Your assignment>
Of all the lines below, output only those starting at the one with "tcp_output i TCP_FLG_ACK [] ;; sched_wakeup" and ending at the one with "intros s' E.", both ends included, exactly as written.

---*---

(** The text fits the room that the window leaves in the buffer. *)
Definition overlong i s : Prop := rcv_wnd (prcv (pcbof s i)) < Z.of_nat (length data).
Lemma seg_text_sound i s : sound (overlong i s) (seg_text seg data i) (fun _ s' => state <$> pcbs s' = state <$> pcbs s) s.
Proof.
  assert (Htext : sound (overlong i s)
    (if Z.of_nat (length data) =? 0 then kret tt
     else
       buf_append data i ;;
       wr i (fun p => set_prcv (set_rcv_nxt (seg_seq seg +u seg_len seg) (prcv p)) p) ;;
       wr i (fun p => set_prcv (set_rcv_wnd (u16 (rcv_wnd (prcv p) - Z.of_nat (length data))) (prcv p)) p) ;;
       tcp_output i TCP_FLG_ACK [] ;;
       sched_wakeup i) (fun _ s' => state <$> pcbs s' = state <$> pcbs s) s).
  { destruct (_ =? 0); [done|]. apply sound_bind. unfold buf_append. apply sound_rd. unfold id.
    destruct (Z.ltb_spec BUFSIZE (BUFSIZE - rcv_wnd (prcv (pcbof s i)) + Z.of_nat (length data))); [unfold sound, ub, overlong; lia|].
    unfold wr at 1, kmodify, sound at 1. set (s1 := set_pcbs _ s). assert (E1 : state <$> pcbs s1 = state <$> pcbs s) by by apply (views_alter state).
    rewrite <- E1. eapply sound_mono; [|intros ? ? E; exact E]. generalize s1. change (keeps state (wr i (fun p => set_prcv (set_rcv_nxt (seg_seq seg +u seg_len seg) (prcv p)) p) ;;
       wr i (fun p => set_prcv (set_rcv_wnd (u16 (rcv_wnd (prcv p) - Z.of_nat (length data))) (prcv p)) p) ;;
       tcp_output i TCP_FLG_ACK [] ;; sched_wakeup i)). keep. }
  unfold seg_text. apply sound_rd. by destruct (state (pcbof s i)).
Qed.
Lemma seg_fin_sound i s : (i < length (pcbs s))%nat ->
  sound False (seg_fin seg flags i) (fun _ s' => exists st, sets i st s s' /\ fin_edge (state (pcbof s i)) st) s.
Proof.
  intros Hi. unfold seg_fin.
  assert (Hstay : forall s', state <$> pcbs s' = state <$> pcbs s -> exists st, sets i st s s' /\ fin_edge (state (pcbof s i)) st).
  { intros s' E. exists (state (pcbof s i)). split; [by eapply sets_after|constructor]. }
  destruct (negb _); [by apply Hstay|]. apply sound_rd.
  assert (Hmain : sound False
    (wr i (fun p => set_prcv (set_rcv_nxt (seg_seq seg +u 1) (prcv p)) p) ;;
     tcp_output i TCP_FLG_ACK [] ;;
     p <- rd i id ;;
     match state p with
     | SYN_RECEIVED | ESTABLISHED => wr i (set_state CLOSE_WAIT) ;; sched_wakeup i
     | FIN_WAIT1 =>
         if seg_ack seg =? snd_nxt (psnd p) then wr i (set_state TIME_WAIT) ;; tcp_set_timewait_timer i
         else wr i (set_state CLOSING)
     | FIN_WAIT2 => wr i (set_state TIME_WAIT) ;; tcp_set_timewait_timer i
     | TIME_WAIT => tcp_set_timewait_timer i
     | _ => kret tt
     end) (fun _ s' => exists st, sets i st s s' /\ fin_edge (state (pcbof s i)) st) s); [|by destruct (state (pcbof s i)); try (by apply Hstay)].
  skip (@state). skip (@state). apply sound_rd. unfold id. assert (E : state <$> pcbs s1 = state <$> pcbs s) by congruence.
  assert (Hset : forall st (m : K tcp unit), keeps state m -> fin_edge (state (pcbof s i)) st ->
    sound False (wr i (set_state st) ;; m) (fun _ s' => exists st, sets i st s s' /\ fin_edge (state (pcbof s i)) st) s1).
  { intros st m Hm He. apply sound_set; [by rewrite (view_length _ _ _ E)|]. intros s2 H2. eapply sound_mono; [apply Hm|].
    intros ? s3 E3. exists st. split; [|done]. eapply sets_before; [done|]. by eapply sets_after. }
  rewrite (view_pcbof state _ _ i E). destruct (state (pcbof s i)) eqn:Es; try (by apply Hstay).
  - apply Hset; [keep|constructor].
  - apply Hset; [keep|constructor].
  - destruct (_ =? _); [apply Hset; [by apply keeps_timewait|constructor]|].
    eapply sound_mono; [apply set_sound; by rewrite (view_length _ _ _ E)|]. intros ? s2 H2. exists CLOSING. split; [by eapply sets_before|constructor].
  - apply Hset; [by apply keeps_timewait|constructor].
  - eapply sound_mono; [by apply (keeps_timewait state)|]. intros ? s2 E2. apply Hstay. by rewrite E2, E.
Qed.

---*---

Task answer>
       tcp_output i TCP_FLG_ACK [] ;; sched_wakeup i)). keep. }
  unfold seg_text. apply sound_rd. by destruct (state (pcbof s i)).
Qed.
Lemma seg_fin_sound i s : (i < length (pcbs s))%nat ->
  sound False (seg_fin seg flags i) (fun _ s' => exists st, sets i st s s' /\ fin_edge (state (pcbof s i)) st) s.
Proof.
  intros Hi. unfold seg_fin.
  assert (Hstay : forall s', state <$> pcbs s' = state <$> pcbs s -> exists st, sets i st s s' /\ fin_edge (state (pcbof s i)) st).
  { intros s' E. exists (state (pcbof s i)). split; [by eapply sets_after|constructor]. }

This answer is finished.